Jusqu’au 4 février, l’Espace Libre présente L’Usine de théâtre potentiel, une création du Théâtre de la LNI. L’histoire? Ça dépend des soirs! C’est que les comédien.ne.s Frédéric Blanchette, Mathieu Lepage, Marie Michaud, Joëlle Paré-Beaulieu et Simon Rousseau ne suivent pas de textes, la pièce étant en fait une longue improvisation de 90 minutes dont les grandes lignes sont déterminées par le public en salle, juste avant le début de la représentation.
Chacun.e sur son cellulaire, avec les résultats projetés en direct sur scène, les spectateur.trice.s votent pour la piste dramaturgique qui sera suivie. Au total, 10 choix sont possibles, mais seulement quatre sont offerts par représentations. Théâtre documentaire, cabaret multiforme, partition danse-théâtre et récit à plusieurs voix font partie des pistes développées par l’équipe.
Ce n’est là qu’un exemple, bien sûr, puisque 1250 combinaisons sont possibles. Rien de moins!
Une fois ce choix fait, le public a d’autres sélections à faire, jusqu’à l’éclairage et l’ambiance musicale. Pour illustrer, lorsque Métro a assisté au spectacle, la piste dramatique choisie était «mythe réinventé». On devait par la suite décider quelle œuvre classique serait adaptée (Oedipe, dans le cas qui nous intéresse), choisir le type de réinvention («par la représentation de la vie future des protagonistes», ici) et demander aux comédien.ne.s de «donner un sens nouveau à cette œuvre».
Sacré défi
Cette «machine à contrainte», comme l’appelle si bien le Théâtre de la LNI, est d’autant plus complexe que des écrans indiquent qui parle quand. Les prénoms de chaque comédien.ne.s, affichés sur les côtés de la scène, sont teintés en blanc quand ils doivent être sur les planches, mais en silence, en rouge lorsqu’ils doivent être en coulisses et en vert lorsqu’ils doivent discourir.
Cette obligation amène des moments cocasses, comme un personnage se retrouvant à monologuer sur tout et n’importe quoi pendant qu’un autre doit se taire, alors que la logique de l’histoire qui se déploie aurait demandé le contraire.
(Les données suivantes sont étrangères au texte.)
(** * Streaming response normalisation of the English-learning backend

    A shallow embedding of [backend/qianwen.py], [backend/openai_client.py]
    and the [SSEGenerator] of [backend/main.py], with the properties of the
    response processors, the finish-reason mapper, the markdown sanitizer,
    the parameter builders and the SSE framer.

    Python values are modelled as follows.
    - A [str] is the list of its Unicode code points ([N]).
    - A decoded JSON document is a value of [Json.json]; a [dict] is an
      association list with unique keys, in insertion order.
    - An exception is a value of [exn]; code that may raise returns [exc].
    - A generator is run to the list of the responses it yields, together
      with the way it ended (exhausted or raised). *)

From Stdlib Require Import String Ascii DecimalString.
From Stdlib Require Import ZArith NArith List Bool Lia Sorted.
Import ListNotations.

(** ** Python built-ins on [str] *)

Module Py.

Definition char := N.
Definition str := list char.

(** A literal of the source; every literal of the sources used here is ASCII. *)
Definition lit (s : string) : str := map N_of_ascii (list_ascii_of_string s).

Definition nl : char := 10%N.
Definition quote : char := 34%N.

Fixpoint eqb (a b : str) : bool :=
  match a, b with
  | [], [] => true
  | x :: a', y :: b' => N.eqb x y && eqb a' b'
  | _, _ => false
  end.

(** [str.isspace] on one code point; also the class [\s] of [re] on [str]
    patterns. *)
Definition isspace (c : char) : bool :=
  (((0x09 <=? c) && (c <=? 0x0D)) || ((0x1C <=? c) && (c <=? 0x20))
   || (c =? 0x85) || (c =? 0xA0) || (c =? 0x1680)
   || ((0x2000 <=? c) && (c <=? 0x200A))
   || (c =? 0x2028) || (c =? 0x2029) || (c =? 0x202F) || (c =? 0x205F)
   || (c =? 0x3000))%N.

Fixpoint lstrip (s : str) : str :=
  match s with
  | c :: t => if isspace c then lstrip t else s
  | [] => []
  end.

Definition rstrip (s : str) : str := rev (lstrip (rev s)).

(** [s.strip()] *)
Definition strip (s : str) : str := rstrip (lstrip s).

(** [s.startswith(p)] *)
Fixpoint startswith (s p : str) {struct p} : bool :=
  match p, s with
  | [], _ => true
  | x :: p', y :: s' => N.eqb x y && startswith s' p'
  | _ :: _, [] => false
  end.

(** [s.find(sub)]: the lowest index of an occurrence, or -1. *)
Fixpoint find (s sub : str) : Z :=
  if startswith s sub then 0%Z
  else match s with
       | [] => (-1)%Z
       | _ :: t => let r := find t sub in
                   if (r <? 0)%Z then (-1)%Z else (r + 1)%Z
       end.

(** [s.rfind(sub)]: the highest index of an occurrence, or -1. *)
Fixpoint rfind (s sub : str) : Z :=
  match s with
  | [] => if startswith [] sub then 0%Z else (-1)%Z
  | _ :: t => let r := rfind t sub in
              if (0 <=? r)%Z then (r + 1)%Z
              else if startswith s sub then 0%Z else (-1)%Z
  end.

(** [sub in s] *)
Definition contains (s sub : str) : bool := (0 <=? find s sub)%Z.

(** [s[a:b]] and [s[a:]] for [0 <= a], the only way the sources slice. *)
Definition slice (s : str) (a b : Z) : str :=
  firstn (Z.to_nat (b - a)) (skipn (Z.to_nat a) s).
Definition slice_from (s : str) (a : Z) : str := skipn (Z.to_nat a) s.

(** [s.split(sep)] for a one-character separator. *)
Fixpoint split (sep : char) (s : str) : list str :=
  match s with
  | [] => [[]]
  | c :: t =>
      if N.eqb c sep then [] :: split sep t
      else match split sep t with
           | l :: ls => (c :: l) :: ls
           | [] => [[c]]
           end
  end.

(** [sep.join(parts)] *)
Fixpoint join (sep : str) (parts : list str) : str :=
  match parts with
  | [] => []
  | [p] => p
  | p :: ps => p ++ sep ++ join sep ps
  end.

(** [s.split(sep, 1)] when [sep in s]: the text before the first separator
    and the text after it; [None] when [sep] does not occur. *)
Fixpoint split1 (sep : char) (s : str) : option (str * str) :=
  match s with
  | [] => None
  | c :: t =>
      if N.eqb c sep then Some ([], t)
      else match split1 sep t with
           | Some (l, r) => Some (c :: l, r)
           | None => None
           end
  end.

(** [str.lower] on one code point.  It is [str.lower] on the ASCII letters
    and on U+212A (KELVIN SIGN), the only other code point whose lower case
    is ASCII; any other code point lowers to text that holds a non-ASCII
    code point and is left as it is.  A look-up of [s.lower()] in a table
    with ASCII keys is therefore decided as in Python. *)
Definition lower_char (c : char) : char :=
  (if (0x41 <=? c) && (c <=? 0x5A) then c + 32
   else if c =? 0x212A then 0x6B else c)%N.

Definition lower (s : str) : str := map lower_char s.

(** Truth value of a [str]. *)
Definition nonempty (s : str) : bool :=
  match s with [] => false | _ => true end.

End Py.

Import Py.

(** ** Exceptions *)

Inductive exn :=
  JSONDecodeError | TypeError | AttributeError | KeyError | IndexError.

Inductive exc (A : Type) :=
| Ok (a : A)
| Raise (e : exn).
Arguments Ok {A} a.
Arguments Raise {A} e.

Definition bind {A B} (m : exc A) (f : A -> exc B) : exc B :=
  match m with
  | Ok a => f a
  | Raise e => Raise e
  end.

Declare Scope exc_scope.
Delimit Scope exc_scope with exc.
Notation "x <- m ;; k" := (bind m (fun x => k))
  (at level 61, m at next level, right associativity) : exc_scope.
Notation "' p <- m ;; k" := (bind m (fun x => match x with p => k end))
  (at level 61, p pattern, m at next level, right associativity) : exc_scope.

(** ** [google.genai.types]: the parts of a response *)

Inductive FinishReason := STOP | MAX_TOKENS | SAFETY.

(** The table shared by both adapters:
    [{"stop": STOP, "length": MAX_TOKENS, "content_filter": SAFETY,
      "function_call": STOP, "tool_calls": STOP}]. *)
Definition mapping : list (str * FinishReason) :=
  [ (lit "stop", STOP);
    (lit "length", MAX_TOKENS);
    (lit "content_filter", SAFETY);
    (lit "function_call", STOP);
    (lit "tool_calls", STOP) ].
(** ** No false negatives *)

(** C1: on a valid filter [bloom_filter_add_string bf x] succeeds, and
    after it every [bloom_filter_check_string] of [x] returns
    [BLOOM_SUCCESS], whatever inserts, tests and reports come in
    between ([bloom_filter_clear] is not among the operations of a
    history). *)
Theorem no_false_negatives (bf : BloomFilter) (x : string) :
  valid_filter bf ->
  (exists bf1, bloom_filter_add_string bf x = Some (BLOOM_SUCCESS, bf1)) /\
  (forall bf1 ops bf2,
     bloom_filter_add_string bf x = Some (BLOOM_SUCCESS, bf1) ->
     run ops bf1 = Some bf2 ->
     bloom_filter_check_string bf2 x = Some BLOOM_SUCCESS).
Proof.
  intros Hv.
  pose proof Hv as [Hm Hcover Hk Hreg (hf & Hhf & Hcontract)].
  assert (Hlen : length (hf (to_int (number_hashes bf)) x)
                 = Z.to_nat (number_hashes bf)).
  { rewrite Hcontract, to_int_small by done. reflexivity. }
  split.
  - unfold bloom_filter_add_string, bloom_filter_calculate_hashes.
    rewrite Hhf. simpl.
    apply add_string_alt_defined; [done|lia|lia].
  - intros bf1 ops bf2 Hadd Hrun.
    unfold bloom_filter_add_string, bloom_filter_calculate_hashes in Hadd.
    rewrite Hhf in Hadd. simpl in Hadd.
    destruct (add_string_alt_valid _ _ _ _ _ Hv Hadd) as [Hv1 He1].
    destruct (run_valid _ _ _ Hv1 Hrun) as [Hv2 He2].
    destruct (extends_trans _ _ _ He1 He2) as (Hm2 & Hk2 & Hh2 & Hbits).
    unfold bloom_filter_check_string, bloom_filter_calculate_hashes.
    rewrite Hh2, Hhf. simpl.
    unfold bloom_filter_check_string_alt.
    rewrite Z.ltb_irrefl, Hk2, Hm2.
    apply check_loop_on; [done|].
    intros i Hi.
    destruct (lookup_lt_is_Some_2 (hf (to_int (number_hashes bf)) x) i)
      as [h Hh]; [lia|].
    exists h. split; [exact Hh|].
    destruct He2 as (Hm12 & _ & _ & Hbits12).
    destruct He1 as (Hm1 & _).
    apply Hbits12.
    + rewrite Hm1. apply Z.mod_pos_bound, Hm.
    + eapply add_string_alt_sets; [exact Hv|exact Hadd| |exact Hh]. lia.
Qed.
Si on rit beaucoup, ça n’aide certainement pas à construire un récit qui se tient.
Il est là, le noyau de L’Usine de théâtre potentiel: la pièce est attrayante pour la performance des comédien.ne.s et l’expérience théâtrale plus que pour sa narration. Les performances sont impressionnantes, souvent comiques à cause de ces gens obligés de s’arrêter au milieu d’une phrase, par exemple. Mais c’est également confus.
On pense à des trames narratives qui émergent le temps d’un tableau, puis sont abandonnées parce qu’elles ne concordent pas avec le reste, ou encore à des personnages qu’on a de la difficulté à relier aux autres. C’est aussi comme ça que la scène finale s’est terminée en queue de poisson, le public n’arrivant pas à entendre la conclusion d’une actrice enterrée par les autres voix.
Si l’expérience ne conviendra pas à tout le monde, elle devrait faire rire les passionné.e.s de théâtre et de jeu, mais aussi plaire à toute personne avec l’esprit ouvert à une proposition franchement nouvelle et singulière.
L’Usine de théâtre potentiel, une mise en scène par François-Étienne Paré, est présentée à l’Espace Libre jusqu’au 4 février.